(* ===== verification/FileTree.v ===== *)
(** * Directory trees (src/file.c)

    Listing everything under a directory and comparing two directories.  The
    order in which [readdir] delivers the names, the failure of [opendir], the
    mode and the size that the system reports are arguments. *)

From S2P Require Import Prelude CStr Md5 FileSystem FilePut FilePutRun FileGet Messages.

Record file_node := FileNode {
  fn_abs_path : list Z;
  fn_name : list Z;
  fn_mode : Z;
  fn_type : Z;
  fn_size : Z;
  fn_md5 : list Z;
}.

Section Trees.
Context (fs : fsys) (opendir : list Z -> option (list (list Z))) (file_mode : list Z -> Z) (dir_size : Z).

Definition is_dots (name : list Z) : Prop := name = [46] \/ name = [46; 46].

(** What the loops over [readdir] look at. *)
Definition entries (path : list Z) : option (list (list Z)) :=
  names ← opendir path; Some (filter (fun name => ~ is_dots name) names).

(** [md5_file] leaves the cleared array when the file cannot be opened. *)
Definition node_of (path name : list Z) : option file_node :=
  let abs_path := path_join path name in
  let mode := file_mode abs_path in
  if is_dir fs abs_path then Some (FileNode abs_path name mode FILE_TYPE_DIR 0 [])
  else
    md5 ← match fopen_r fs abs_path with Some data => md5_of data | None => Some [] end;
    Some (FileNode abs_path name mode FILE_TYPE_FILE (file_size dir_size fs abs_path) md5).

(** [None] inside is the result -1; each node is put before the others. *)
Definition get_file_node_list (path : list Z) : option (option (list file_node)) :=
  if negb (file_existed fs path) || negb (is_dir fs path) then Some None else
  match entries path with
  | None => Some None
  | Some names => nodes ← mapM (node_of path) names; Some (Some (reverse nodes))
  end.

Definition find_node (name : list Z) (l : list file_node) : option file_node :=
  '(_, q) ← list_find (fun q => fn_name q = name) l; Some q.

Definition same_node (p q : file_node) : bool :=
  bool_decide (fn_mode p = fn_mode q /\ fn_type p = fn_type q
    /\ (fn_type p = FILE_TYPE_FILE -> fn_size p = fn_size q /\ fn_md5 p = fn_md5 q)).

(** The first loop of [dir_compare]. *)
Definition same_nodes (l1 l2 : list file_node) : bool :=
  forallb (fun p => match find_node (fn_name p) l2 with None => false | Some q => same_node p q end) l1.

(** Its second loop, which goes into the directories. *)
Fixpoint compare_dirs (compare : list Z -> list Z -> option Z) (l1 l2 : list file_node) : option Z :=
  match l1 with
  | [] => Some 0
  | p :: l1 =>
      if fn_type p =? FILE_TYPE_DIR then
        q ← find_node (fn_name p) l2;
        r ← compare (fn_abs_path p) (fn_abs_path q);
        if negb (r =? 0) then Some (-1) else compare_dirs compare l1 l2
      else compare_dirs compare l1 l2
  end.

Fixpoint dir_compare (fuel : nat) (path1 path2 : list Z) : option Z :=
  match fuel with
  | O => None
  | S fuel' =>
      fn_list1 ← get_file_node_list path1;
      fn_list2 ← get_file_node_list path2;
      match fn_list1, fn_list2 with
      | Some l1, Some l2 =>
          if negb (length l1 =? length l2)%nat then Some (-1) else
          if negb (same_nodes l1 l2) then Some (-1) else
          compare_dirs (dir_compare fuel') l1 l2
      | _, _ => Some (-1)
      end
  end.

(** [get_all_file_list]: a directory's entries, each followed by what is under it. *)
Fixpoint get_all_file_list (fuel : nat) (dir : list Z) : option (option (list (list Z))) :=
  match fuel with
  | O => None
  | S fuel' =>
      if negb (file_existed fs dir) || negb (is_dir fs dir) then Some None else
      match entries dir with
      | None => Some None
      | Some names =>
          l ← foldr (fun name rest =>
            let rp := path_join dir name in
            sub ← (if is_dir fs rp then get_all_file_list fuel' rp else Some None);
            rest ← rest;
            Some (rp :: default [] sub ++ rest)) (Some []) names;
          Some (Some l)
      end
  end.

(** ** The tree under a directory *)

(** The depth of the tree is less than [n]. *)
Fixpoint shallow (n : nat) (path : list Z) : Prop :=
  match n with
  | O => False
  | S n => forall names name, entries path = Some names -> name ∈ names -> is_dir fs (path_join path name) = true ->
             shallow n (path_join path name)
  end.

Definition readable_dir (path : list Z) : Prop :=
  file_existed fs path = true /\ is_dir fs path = true /\ is_Some (entries path).

Inductive same_tree : list Z -> list Z -> Prop :=
  | same_tree_intro path1 path2 names1 names2 :
      readable_dir path1 -> readable_dir path2 ->
      entries path1 = Some names1 -> entries path2 = Some names2 ->
      (forall name, name ∈ names1 <-> name ∈ names2) ->
      (forall name, name ∈ names1 ->
         file_mode (path_join path1 name) = file_mode (path_join path2 name) /\
         is_dir fs (path_join path1 name) = is_dir fs (path_join path2 name)) ->
      (forall name, name ∈ names1 -> is_dir fs (path_join path1 name) = false ->
         fopen_r fs (path_join path1 name) = fopen_r fs (path_join path2 name)) ->
      (forall name, name ∈ names1 -> is_dir fs (path_join path1 name) = true ->
         same_tree (path_join path1 name) (path_join path2 name)) ->
      same_tree path1 path2.

(** ** Lists of nodes *)

Definition md5_at (path : list Z) : list Z :=
  match fopen_r fs path with Some data => default [] (md5_of data) | None => [] end.

Definition the_node (path name : list Z) : file_node :=
  let abs_path := path_join path name in
  if is_dir fs abs_path then FileNode abs_path name (file_mode abs_path) FILE_TYPE_DIR 0 []
  else FileNode abs_path name (file_mode abs_path) FILE_TYPE_FILE (file_size dir_size fs abs_path) (md5_at abs_path).

Lemma node_of_spec path name : node_of path name = Some (the_node path name).
Proof.
  unfold node_of, the_node, md5_at. destruct (is_dir fs _); [done|].
  destruct (fopen_r fs _) as [data|]; [|done]. by destruct (md5_of_spec data) as (s & -> & _).
Qed.

Lemma nodes_spec path names : mapM (node_of path) names = Some (the_node path <$> names).
Proof. induction names as [|name names IH]; [done|]. simpl. by rewrite node_of_spec, IH. Qed.

Lemma the_node_name path name : fn_name (the_node path name) = name.
Proof. unfold the_node. by destruct (is_dir fs _). Qed.

Lemma the_node_abs path name : fn_abs_path (the_node path name) = path_join path name.
Proof. unfold the_node. by destruct (is_dir fs _). Qed.

Lemma the_node_type path name : (fn_type (the_node path name) =? FILE_TYPE_DIR) = is_dir fs (path_join path name).
Proof. unfold the_node. by destruct (is_dir fs _). Qed.

Lemma find_node_spec path name names : find_node name (reverse (the_node path <$> names)) =
  if decide (name ∈ names) then Some (the_node path name) else None.
Proof.
  unfold find_node. destruct (list_find _ _) as [[i q]|] eqn:E; cbn.
  - apply list_find_Some in E as (Hi & Hn & _). apply list_elem_of_lookup_2, elem_of_reverse, list_elem_of_fmap in Hi as (n & -> & Hin).
    rewrite the_node_name in Hn. subst. by rewrite decide_True.
  - apply list_find_None in E. rewrite Forall_forall in E. rewrite decide_False; [done|]. intros Hin.
    apply (E (the_node path name)); [|apply the_node_name]. by apply elem_of_reverse, list_elem_of_fmap_2.
Qed.

Lemma list_of_dir path names : readable_dir path -> entries path = Some names ->
  get_file_node_list path = Some (Some (reverse (the_node path <$> names))).
Proof.
  intros (He & Hd & _) En. unfold get_file_node_list. rewrite He, Hd, En. cbn. by rewrite nodes_spec.
Qed.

=-=-=-=-=

Exercise: Could you return exactly the stretch of the data above that starts at the line with "Section Trees." and ends at the line with "Some (FileNode abs_path name mode FILE_TYPE_FILE", both lines included?

Expected answer:
Section Trees.
Context (fs : fsys) (opendir : list Z -> option (list (list Z))) (file_mode : list Z -> Z) (dir_size : Z).

Definition is_dots (name : list Z) : Prop := name = [46] \/ name = [46; 46].

(** What the loops over [readdir] look at. *)
Definition entries (path : list Z) : option (list (list Z)) :=
  names ← opendir path; Some (filter (fun name => ~ is_dots name) names).

(** [md5_file] leaves the cleared array when the file cannot be opened. *)
Definition node_of (path name : list Z) : option file_node :=
  let abs_path := path_join path name in
  let mode := file_mode abs_path in
  if is_dir fs abs_path then Some (FileNode abs_path name mode FILE_TYPE_DIR 0 [])
  else
    md5 ← match fopen_r fs abs_path with Some data => md5_of data | None => Some [] end;
    Some (FileNode abs_path name mode FILE_TYPE_FILE (file_size dir_size fs abs_path) md5).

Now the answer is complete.